Gallbladder origin- stones originate in the gallbladder and migrate through the cystic duct into the bile duct and primary bile duct stones.
37
complications of choledocholithiasis?
Obstructive jaundice, ascending cholangitis and acute pancreatitis.
38
clinical presentation of ascending cholangitis?
epigastric pain, rigors and jaundice.
39
treatment of ascending cholangitis?
The obstructed bile duct with ascending cholangitis must be drained adequately and quickly by an effective route.
40
What does Mirizzi syndrome mean
Mirizzi syndrome denotes a station of inflammation or a stone in the gallbladder neck that leads to inflammation of the adjoining biliary system with obstruction of the common hepatic duct with jaundice
41
Pyogenic liver abscesses could be result of:
Biliary tract diseases, portal vein pylephlebitis, hepatic arterial infection, post-traumatic liver infection
42
In case of pyogenic liver abscess which of the following is the most common finding during the physical examination?
fever and right upper quadrant tenderness.
43
In present, what is the method of choice for treatment of macroscopic pyogenic liver abscess?

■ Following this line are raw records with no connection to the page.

Definition validate_record (data : bytes) (s : IntegrityStats) : ValidationResult * IntegrityStats :=
  let result := validate_record_internal data in (result, update_stats result s).

(** ** Records *)

Definition payload_of (op : AofOp) (key : bytes) (value : option bytes) : bytes :=
  write_be 4 (len key) ++ key ++
  match value with Some value => write_be 4 (len value) ++ value | None => [] end.

(** Where the record that starts at [start] ends: at the end of the buffer when
    it does not fit. *)
Definition find_record_end (buf : bytes) (start : nat) : nat :=
  if (length buf <=? start)%nat then length buf
  else if len buf <? Z.of_nat start + 9 then length buf
  else
    let pos := (start + 5)%nat in
    let key_len := u32_at buf pos in
    let pos := Z.of_nat pos + 4 + key_len in
    if len buf <? pos then length buf
    else if default 0 (buf !! start) =? 1 then
      if len buf <? pos + 4 then length buf
      else
        let val_len := u32_at buf (Z.to_nat pos) in
        let pos := pos + 4 + val_len in
        if len buf <? pos then length buf else Z.to_nat pos
    else Z.to_nat pos.

Definition read_u32 (buf : bytes) (pos : nat) : result AofError (Z * nat) :=
  if len buf <? Z.of_nat pos + 4 then Err ShortU32 else Ok (u32_at buf pos, (pos + 4)%nat).

(** [n] bytes at a position. *)
Definition read_bytes (buf : bytes) (pos : nat) (n : Z) (e : AofError) : result AofError (bytes * nat) :=
  if len buf <? Z.of_nat pos + n then Err e
  else Ok (take (Z.to_nat n) (drop pos buf), (pos + Z.to_nat n)%nat).

Definition parse_valid_aof2_record (record : bytes) : result AofError event :=
  match record !! 0%nat with
  | None => Err EmptyRecord
  | Some b =>
      let? op := op_of b in
      if len record <? 5 then Err TruncatedChecksum
      else
        let? (klen, pos) := read_u32 record 5 in
        let? (key, pos) := read_bytes record pos klen TruncatedKey in
        if decide (op = OpSet) then
          let? (vlen, pos) := read_u32 record pos in
          let? (v, _) := read_bytes record pos vlen TruncatedValue in
          Ok (op, key, Some v)
        else Ok (op, key, None)
  end.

percutaneous drainage under CT or US guidance.
44
Which tumor marker could be useful for diagnosing and follow up of the hepatocellular carcinoma?
alpha fetoprotein
45
Which of the following is also known as klatskin tumor?
hilar cholangiocarcinoma
46
What is the 1st method of choice for treatment of an early stage hepatocellular carcinoma?
liver resection
47
Which of the following diseases is aetiologically connected with hepatocellular carcinoma?
Hepatits B
48
Courvolsler- Terrier sign (painless jaundice and enlarged, non-tender gallbladder or right upper quadrant mass) is observed in:
gall bladder cancer
49
Which of the following is a type of gallstone?
cholesterol stone
50
Condition in which stones are localised in the common bile duct is also known as:
choledochololithiasis
51
imaging method of choice for diagnosing gallstone disease | (cholecystlithiasis)?
ultrasonography
52
Cholecystectomy is indicated in case of:
Acute cholecystitis, choledocholithiasis, gallstone pancreatitis, symptomatic gallstone disease.
53
Murphy’s sign is a typical feature of:
acute cholecystitis
54
In which conditions are there no underlying inflammatory process?
biliary colic
55
Inflammation or a stone in the gallbladders neck that lead to inflammation of the adjoining biliary system, with obstruction of the common hepatic duct and jaundice is known as:
Mirizzi syndrome
56
risk factor for the development of acalculous cholecystitis?
Critical illness, prolonged use of total parenteral nutrition, burns and trauma, immunosuppression.